* [Work item] Please give back word for word the lines of the material below between the line containing "(** * Verification" and the line containing "(c =? 8287)%Z", inclusive.

* [Supplied material]
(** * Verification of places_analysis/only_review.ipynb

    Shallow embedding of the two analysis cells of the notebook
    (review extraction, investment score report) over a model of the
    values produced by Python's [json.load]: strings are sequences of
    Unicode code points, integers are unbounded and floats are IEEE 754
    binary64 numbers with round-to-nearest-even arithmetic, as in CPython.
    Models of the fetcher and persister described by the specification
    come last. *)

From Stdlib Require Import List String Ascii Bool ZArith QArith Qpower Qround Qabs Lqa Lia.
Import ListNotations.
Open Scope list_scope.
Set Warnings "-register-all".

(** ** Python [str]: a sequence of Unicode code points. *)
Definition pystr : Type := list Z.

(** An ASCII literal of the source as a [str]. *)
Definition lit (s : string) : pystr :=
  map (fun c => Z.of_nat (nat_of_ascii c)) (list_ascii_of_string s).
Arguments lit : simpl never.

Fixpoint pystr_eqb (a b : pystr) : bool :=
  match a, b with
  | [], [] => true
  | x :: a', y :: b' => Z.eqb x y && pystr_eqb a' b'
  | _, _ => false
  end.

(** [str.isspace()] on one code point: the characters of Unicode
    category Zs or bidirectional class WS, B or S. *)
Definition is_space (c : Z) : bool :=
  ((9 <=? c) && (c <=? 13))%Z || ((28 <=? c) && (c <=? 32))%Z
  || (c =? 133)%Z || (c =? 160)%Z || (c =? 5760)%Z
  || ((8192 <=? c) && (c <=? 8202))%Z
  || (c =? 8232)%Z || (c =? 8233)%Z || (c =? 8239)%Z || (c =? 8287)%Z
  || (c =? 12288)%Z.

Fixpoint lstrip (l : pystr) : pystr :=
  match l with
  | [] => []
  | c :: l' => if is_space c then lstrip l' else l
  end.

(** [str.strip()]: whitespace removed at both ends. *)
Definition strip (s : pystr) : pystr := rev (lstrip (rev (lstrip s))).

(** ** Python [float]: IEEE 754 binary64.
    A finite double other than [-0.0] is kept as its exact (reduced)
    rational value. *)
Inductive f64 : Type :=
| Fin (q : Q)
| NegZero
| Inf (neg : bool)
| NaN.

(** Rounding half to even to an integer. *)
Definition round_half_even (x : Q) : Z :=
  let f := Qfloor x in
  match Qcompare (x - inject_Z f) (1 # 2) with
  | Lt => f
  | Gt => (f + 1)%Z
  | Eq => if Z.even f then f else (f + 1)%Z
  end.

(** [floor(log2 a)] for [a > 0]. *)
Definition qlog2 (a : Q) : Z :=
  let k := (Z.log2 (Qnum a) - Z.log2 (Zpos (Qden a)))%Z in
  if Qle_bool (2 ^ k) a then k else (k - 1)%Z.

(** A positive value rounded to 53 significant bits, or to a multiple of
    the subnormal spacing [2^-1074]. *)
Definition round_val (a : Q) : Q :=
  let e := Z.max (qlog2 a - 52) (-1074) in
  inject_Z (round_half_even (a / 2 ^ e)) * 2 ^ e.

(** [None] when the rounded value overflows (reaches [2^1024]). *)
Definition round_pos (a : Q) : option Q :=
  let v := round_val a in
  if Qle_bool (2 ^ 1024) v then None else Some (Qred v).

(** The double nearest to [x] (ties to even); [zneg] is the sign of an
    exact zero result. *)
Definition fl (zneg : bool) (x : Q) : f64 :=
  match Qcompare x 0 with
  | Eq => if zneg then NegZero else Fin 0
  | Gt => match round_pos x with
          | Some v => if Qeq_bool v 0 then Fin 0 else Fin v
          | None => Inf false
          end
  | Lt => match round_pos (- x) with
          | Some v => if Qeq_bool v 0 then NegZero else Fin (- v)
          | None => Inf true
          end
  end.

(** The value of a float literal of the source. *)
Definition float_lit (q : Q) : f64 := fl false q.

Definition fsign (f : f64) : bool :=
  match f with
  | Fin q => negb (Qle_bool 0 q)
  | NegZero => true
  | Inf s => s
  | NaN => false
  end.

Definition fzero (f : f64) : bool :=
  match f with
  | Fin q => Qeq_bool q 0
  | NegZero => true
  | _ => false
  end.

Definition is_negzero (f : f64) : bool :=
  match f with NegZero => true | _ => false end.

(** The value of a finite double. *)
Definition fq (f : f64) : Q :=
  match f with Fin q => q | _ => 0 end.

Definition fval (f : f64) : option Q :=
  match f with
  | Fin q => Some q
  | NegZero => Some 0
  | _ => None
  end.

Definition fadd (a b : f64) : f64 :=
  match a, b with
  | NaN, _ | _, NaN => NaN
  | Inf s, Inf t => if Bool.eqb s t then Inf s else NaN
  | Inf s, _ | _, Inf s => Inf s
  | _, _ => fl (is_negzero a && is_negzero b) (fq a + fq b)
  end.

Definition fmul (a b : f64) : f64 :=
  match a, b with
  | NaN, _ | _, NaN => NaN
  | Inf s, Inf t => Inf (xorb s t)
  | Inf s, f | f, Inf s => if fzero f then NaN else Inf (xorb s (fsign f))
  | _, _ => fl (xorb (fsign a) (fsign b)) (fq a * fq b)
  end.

* * *

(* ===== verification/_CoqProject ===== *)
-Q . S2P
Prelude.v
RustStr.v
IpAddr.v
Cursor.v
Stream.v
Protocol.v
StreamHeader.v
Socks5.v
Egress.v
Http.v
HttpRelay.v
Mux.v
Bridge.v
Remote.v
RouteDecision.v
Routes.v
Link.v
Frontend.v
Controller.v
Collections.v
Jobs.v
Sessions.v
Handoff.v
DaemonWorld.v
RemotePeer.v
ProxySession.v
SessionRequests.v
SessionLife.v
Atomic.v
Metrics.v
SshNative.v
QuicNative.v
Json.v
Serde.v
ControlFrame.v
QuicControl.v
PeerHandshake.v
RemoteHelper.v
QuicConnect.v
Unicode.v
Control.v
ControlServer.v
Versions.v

* [Result for this exercise]
(** * Verification of places_analysis/only_review.ipynb

    Shallow embedding of the two analysis cells of the notebook
    (review extraction, investment score report) over a model of the
    values produced by Python's [json.load]: strings are sequences of
    Unicode code points, integers are unbounded and floats are IEEE 754
    binary64 numbers with round-to-nearest-even arithmetic, as in CPython.
    Models of the fetcher and persister described by the specification
    come last. *)

From Stdlib Require Import List String Ascii Bool ZArith QArith Qpower Qround Qabs Lqa Lia.
Import ListNotations.
Open Scope list_scope.
Set Warnings "-register-all".

(** ** Python [str]: a sequence of Unicode code points. *)
Definition pystr : Type := list Z.

(** An ASCII literal of the source as a [str]. *)
Definition lit (s : string) : pystr :=
  map (fun c => Z.of_nat (nat_of_ascii c)) (list_ascii_of_string s).
Arguments lit : simpl never.

Fixpoint pystr_eqb (a b : pystr) : bool :=
  match a, b with
  | [], [] => true
  | x :: a', y :: b' => Z.eqb x y && pystr_eqb a' b'
  | _, _ => false
  end.

(** [str.isspace()] on one code point: the characters of Unicode
    category Zs or bidirectional class WS, B or S. *)
Definition is_space (c : Z) : bool :=
  ((9 <=? c) && (c <=? 13))%Z || ((28 <=? c) && (c <=? 32))%Z
  || (c =? 133)%Z || (c =? 160)%Z || (c =? 5760)%Z
  || ((8192 <=? c) && (c <=? 8202))%Z
  || (c =? 8232)%Z || (c =? 8233)%Z || (c =? 8239)%Z || (c =? 8287)%Z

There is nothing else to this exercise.